Piano Quartet in B flat major, Op.41

by Camille Saint-Saëns (1835–1921)
Programme noteOp. 41Key of B flat major
~575 words · piano B flat Op 41 · 594 words

Movements

Allegretto

Andante maestoso ma con moto

Poco allegro più tosto moderato

Allegro

As Vice-President of the Société Nationale de Musique - which he had helped to get started in the aim of promoting French music after the Franco-Prussian War in 1871 - Saint-Saëns was very conscious of how few of his compatriots were interested in writing chamber music. So, in an effort to adjust the balance in an area of the repertoire dominated by German composers, he presented his Piano Quartet in B flat major to the Société in 1875. With Pablo Sarasate leading the strings and the composer himself at the piano it was an immediate success. It was also a long-term success in that it encouraged several of his colleagues, Fauré and Chausson included, to create works for the same ensemble.

The first movement is particularly interesting for the way it avoids German influence and supplies something unselfconsciously different in its place. The main theme seems to grow spontaneously out of the opening exchanges of simple piano chords and answering phrases on violin and viola. It leads scarcely less naturally into a purposeful companion melody fervently scored for all three strings with an accompaniment of broken chords on the piano. The second subject is a more graceful inspiration, introduced by violin in fluent legato triplets over more piano arpeggios. There is nothing in the least ponderous or academic in the development section either. Rather than setting the two main themes in confrontation, it elegantly brings them into an ever closer association until the first subject is emphatically reintroduced, in its definitive form, at the beginning of the recapitulation. The coda lingers quietly on a first-subject phrase that will re-emerge later in the work.

As a baroque German rather than a classical or romantic German, Bach was evidently an acceptable model for a French composer. Certainly, Saint-Saëns conceals nothing of his admiration for Bach as the piano sets up the fantasia figuration that will run through the whole of the slow movement, as the strings in octaves set a defiant chorale melody against it, and as all four instruments get involved in an impressive fugal passage in the middle. Both the chorale and the fugue are recalled in the dramatically scored closing section of the movement.

If the scherzo seems to owe something to Mendelssohn, there is also a powerful demonic element it - in its jumpy main theme, its D minor harmonies, and its extraordinary construction on a rising tempo scheme. Beginning at a very moderate Allegro, it accelerates by way of a violin cadenza to Allegro, by way of a piano cadenza to Molto allegro and from Presto to Prestissimo at the end. Characteristic of the composer of the Danse macabre, which was also written in 1875, it would have horrified Mendelssohn.

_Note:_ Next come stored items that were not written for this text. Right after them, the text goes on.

(** X2: the calldata of a message followed by the calldata of an
    attestation, as [mintOnStarknet] concatenates them, reads back as the
    message, then the attestation, with nothing left over. *)
Theorem concatenated_calldata_reads_back (message attestation : list byte) :
  exists cd1 cd2,
    fst (run_calldata (BaseToStarknet.bytesToByteArrayCalldata message))
    = Done cd1
    /\ fst (run_calldata (BaseToStarknet.bytesToByteArrayCalldata attestation))
       = Done cd2
    /\ read_byte_array (cd1 ++ cd2) = Some (message, cd2)
    /\ read_byte_array cd2 = Some (attestation, [])
    /\ List.length (cd1 ++ cd2)
       = List.length message / 31 + List.length attestation / 31 + 6.
Proof.
  do 2 eexists.
  split; [apply bytesToByteArrayCalldata_result|].
  split; [apply bytesToByteArrayCalldata_result|].
  split; [apply read_byte_array_encoded, bytesToByteArrayCalldata_result|].
  split.
  - rewrite <- (app_nil_r (_ ++ _ ++ _)) at 1.
    apply read_byte_array_encoded, bytesToByteArrayCalldata_result.
  - rewrite !length_app, !length_map, !length_seq. cbn [List.length]. lia.
Qed.

(** X3: the encoder is injective: byte sequences with the same calldata
    are equal. *)
Theorem bytesToByteArrayCalldata_injective (b1 b2 : list byte) :
  fst (run_calldata (BaseToStarknet.bytesToByteArrayCalldata b1))
  = fst (run_calldata (BaseToStarknet.bytesToByteArrayCalldata b2)) ->
  b1 = b2.
Proof.
  intro H.
  pose proof (bytesToByteArrayCalldata_result b1) as H1.
  pose proof (bytesToByteArrayCalldata_result b2) as H2.
  pose proof (read_byte_array_encoded b1 _ [] H1) as R1.
  rewrite H in H1.
  pose proof (read_byte_array_encoded b2 _ [] H2) as R2.
  rewrite H1 in H2. apply Done_inj in H2. rewrite H2 in R1.
  rewrite R1 in R2. now injection R2.
Qed.

Lemma bytesToByteArrayCalldata_injective_witness :
  [x01; x02] = [x01; x02].
Proof.
  exact (bytesToByteArrayCalldata_injective [x01; x02] [x01; x02] eq_refl).
Defined.

(** X4: on chunks of at most 31 bytes [bytesToFelt] tells two chunks apart
    exactly when they differ after left-padding with zero bytes: leading
    zero bytes are lost, so only chunks of one length are always told
    apart. *)
Theorem bytesToFelt_forgets_leading_zeros (c1 c2 : list byte) :
  List.length c1 <= 31 ->
  List.length c2 <= 31 ->
  (BaseToStarknet.bytesToFelt c1 = BaseToStarknet.bytesToFelt c2
   <-> pad31 c1 = pad31 c2)
  /\ (List.length c1 = List.length c2 ->
      BaseToStarknet.bytesToFelt c1 = BaseToStarknet.bytesToFelt c2 ->
      c1 = c2).
Proof.
  intros H1 H2.
  rewrite !bytesToFelt_small by assumption.
  assert (Hiff : Ok (be_value c1) = Ok (be_value c2) <-> pad31 c1 = pad31 c2).
  { unfold pad31. rewrite <- !felt_to_bytes_padded by assumption. split.
    - intro H. injection H as ->. reflexivity.
    - intro H. f_equal.
      rewrite <- (be_value_leading_zeros (31 - List.length c1) c1),
        <- (be_value_leading_zeros (31 - List.length c2) c2).
      rewrite <- !felt_to_bytes_padded by assumption. now rewrite H. }
  split; [exact Hiff|].
  intros Hlen H. apply Hiff in H. unfold pad31 in H. rewrite Hlen in H.
  now apply app_inv_head in H.
Qed.

Lemma bytesToFelt_forgets_leading_zeros_witness :
  BaseToStarknet.bytesToFelt [x00; x2a] = BaseToStarknet.bytesToFelt [x2a]
  <-> pad31 [x00; x2a] = pad31 [x2a].
Proof.
  apply (bytesToFelt_forgets_leading_zeros [x00; x2a] [x2a]);
    cbn [List.length]; lia.
Defined.

(** ** Strings of digits *)

Lemma string_length_append (a b : string) :
  String.length (a ++ b) = String.length a + String.length b.
Proof. induction a as [|c a IH]; cbn; [reflexivity | now rewrite IH]. Qed.

Lemma repeat_char_length (c : ascii) (n : nat) :
  String.length (JS.repeat_char c n) = n.
Proof. induction n as [|n IH]; cbn; [reflexivity | now rewrite IH]. Qed.

Lemma padStart_length (n : nat) (c : ascii) (s : string) :
  String.length (JS.padStart n c s) = Nat.max n (String.length s).
Proof.
  unfold JS.padStart. rewrite string_length_append, repeat_char_length. lia.
Qed.

Lemma padStart_long (n : nat) (c : ascii) (s : string) :
  n <= String.length s -> JS.padStart n c s = s.
Proof.
  intro H. unfold JS.padStart.
  replace (n - String.length s) with 0 by lia. reflexivity.
Qed.

Lemma hex_digits_value_leading_zeros (k : nat) (s : string) :
  JS.hex_digits_value 0 (JS.repeat_char "0" k ++ s) = JS.hex_digits_value 0 s.
Proof. induction k as [|k IH]; [reflexivity | exact IH]. Qed.

Lemma all_hex_leading_zeros (k : nat) (s : string) :
  JS.all_chars JS.isHexDigit (JS.repeat_char "0" k ++ s)
  = JS.all_chars JS.isHexDigit s.
Proof. induction k as [|k IH]; [reflexivity | exact IH]. Qed.

Lemma toBytes32_unfold (hex : string) :
  BaseToStarknet.toBytes32 hex
  = String "0" (String "x" (JS.padStart 64 "0" (digits_of hex))).
Proof. reflexivity. Qed.

Lemma digits_of_prefixed (s : string) :
  digits_of (String "0" (String "x" s)) = s.
Proof. reflexivity. Qed.

(** X5: [toBytes32] gives 0x and at least 64 characters: shorter digit
    strings are filled up with zeros in front, longer ones are passed on
    as they are, never cut; the number the digits stand for is unchanged,
    and applying the helper twice changes nothing. *)
Theorem toBytes32_pads_never_truncates (hex : string) :
  let digits := digits_of hex in
  String.length (BaseToStarknet.toBytes32 hex)
  = 2 + Nat.max 64 (String.length digits)
  /\ BaseToStarknet.toBytes32 (BaseToStarknet.toBytes32 hex)
     = BaseToStarknet.toBytes32 hex
  /\ JS.hex_digits_value 0 (digits_of (BaseToStarknet.toBytes32 hex))
     = JS.hex_digits_value 0 digits
  /\ JS.all_chars JS.isHexDigit (digits_of (BaseToStarknet.toBytes32 hex))
     = JS.all_chars JS.isHexDigit digits
  /\ (64 <= String.length digits ->
      BaseToStarknet.toBytes32 hex = ("0x" ++ digits)%string).
Proof.
  intro digits. cbn [append].
  rewrite !toBytes32_unfold, !digits_of_prefixed.
  fold digits. cbn [String.length]. rewrite padStart_length.
  split; [reflexivity|]. split.
  { rewrite (padStart_long 64 "0" (JS.padStart 64 "0" digits)); [reflexivity|].
    rewrite padStart_length. lia. }
  unfold JS.padStart.
  rewrite hex_digits_value_leading_zeros, all_hex_leading_zeros.
  repeat split. intro H.
  replace (64 - String.length digits) with 0 by lia. reflexivity.
Qed.

(** X6: on an input that starts with 0x the two padding helpers,
    [toBytes32Address] and [toBytes32], give the same text exactly when 40
    characters follow the prefix. *)
Theorem padding_helpers_agree_iff_40_digits (digits : string) :
  BaseToEthereum.toBytes32Address ("0x" ++ digits)
  = BaseToStarknet.toBytes32 ("0x" ++ digits)
  <-> String.length digits = 40.
Proof.
  cbn [append]. rewrite toBytes32_unfold, digits_of_prefixed.
  unfold BaseToEthereum.toBytes32Address. cbn [JS.slice_from append].
  split.
  - intro H. apply (f_equal String.length) in H.
    cbn [String.length] in H. rewrite padStart_length in H. lia.
  - intro H. unfold JS.padStart. rewrite H. reflexivity.
Qed.

(** ** Hex text without a prefix *)

(** X7: given the hex text of a non-empty payload without 0x, the copy of
    [decodeEnvelope] that calls viem's [hexToBytes] returns the payload
    without its first byte, while the copy that calls [Buffer.from]
    returns the whole payload. *)
Theorem decodeEnvelope_bare_hex_drops_first_byte (b : byte) (r : list byte) :
  BaseToStarknet.decodeEnvelope (NodeBuffer.toString_hex (b :: r)) = Ok r
  /\ SolanaToStarknet.decodeEnvelope (NodeBuffer.toString_hex (b :: r))
     = Ok (b :: r).
Proof.
  split; [|apply decodeEnvelope_bare_hex].
  unfold BaseToStarknet.decodeEnvelope.
  rewrite toString_hex_no_prefix.
  destruct (toString_hex_digits (b :: r)) as [_ Hh].
  destruct (toString_hex_digits r) as [Hl Hhr].
  cbn [NodeBuffer.toString_hex JS.test_hex_regex orb] in *.
  rewrite Hh. unfold Viem.hexToBytes. cbn [JS.slice_from].
  rewrite Hl, <- Nat.negb_even, Nat.even_mul. cbn [Nat.even orb negb].
  destruct (parse_pairs_of_hex_digits _ _ Hl Hhr) as [Hparse _].
  rewrite Hparse, from_hex_toString_hex. reflexivity.
Qed.

(** ** Bytes of numbers *)

Lemma byte_to_of_Z (z : Z) : byte_to_Z (byte_of_Z z) = (z mod 256)%Z.
Proof.
  unfold byte_to_Z, byte_of_Z.
  pose proof (Z.mod_pos_bound z 256 ltac:(lia)) as Hm.
  destruct (Byte.of_N (Z.to_N (z mod 256))) as [b|] eqn:Hb.
  - apply Byte.to_of_N in Hb. rewrite Hb. lia.
  - apply Byte.of_N_None_iff in Hb. lia.
Qed.

(** X8: [u32ToLeBuffer] throws exactly on a number outside 0 .. 2^32 - 1;
    otherwise it returns four bytes whose little-endian value is the
    number, so different domains give different filter bytes. *)
Theorem u32ToLeBuffer_little_endian (num : Z) :
  ((exists e, SolanaToStarknet.u32ToLeBuffer num = Throw e)
   <-> (num < 0 \/ 2 ^ 32 <= num)%Z)
  /\ (forall buf,
        SolanaToStarknet.u32ToLeBuffer num = Ok buf ->
        List.length buf = 4 /\ le_value buf = num)
  /\ (forall other buf,
        SolanaToStarknet.u32ToLeBuffer num = Ok buf ->
        SolanaToStarknet.u32ToLeBuffer other = Ok buf ->
        other = num).
Proof.
  assert (Hok : forall n buf,
            SolanaToStarknet.u32ToLeBuffer n = Ok buf ->
            (0 <= n < 2 ^ 32)%Z /\ List.length buf = 4 /\ le_value buf = n).
  { intros n buf. unfold SolanaToStarknet.u32ToLeBuffer.
    destruct (Z.ltb_spec n 0) as [Hneg|Hpos]; cbn [orb]; [discriminate|].
    destruct (Z.ltb_spec 4294967295 n) as [Hbig|Hsmall]; [discriminate|].
    intro H. injection H as <-.
    split; [lia|]. split; [reflexivity|].
    cbn [le_value fold_right]. rewrite !byte_to_of_Z.
    Z.div_mod_to_equations. lia. }
  split; [|split].
  - unfold SolanaToStarknet.u32ToLeBuffer.
    destruct (Z.ltb_spec num 0) as [Hneg|Hpos]; cbn [orb].
    + split; [intros _; lia | intros _; eexists; reflexivity].
    + destruct (Z.ltb_spec 4294967295 num) as [Hbig|Hsmall].
      * split; [intros _; lia | intros _; eexists; reflexivity].
      * split; [intros [e He]; discriminate He | lia].
  - intros buf H. apply Hok in H. tauto.
  - intros other buf H1 H2. apply Hok in H1. apply Hok in H2.
    destruct H1 as (_ & _ & <-). destruct H2 as (_ & _ & <-). reflexivity.
Qed.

It is true that there is no denying the influence of Schumann on the last movement, least of all in its sturdily syncopated opening theme. In the course of the development of that theme, however, there is a quiet reminder not only of the chorale from the slow movement but also of the lingering phrase from the end of the first movement - which is a gentle preparation for a direct recall, in the original tempo and the original scoring, of the two main themes of the first movement. Not even Schumann had ever been so bold. Saint-Saëns, on the other hand, set a cyclic pattern of construction that would serve French music for decades to come.

Gerald Larner©

From Gerald Larner’s files: “Quartet/piano B flat Op 41”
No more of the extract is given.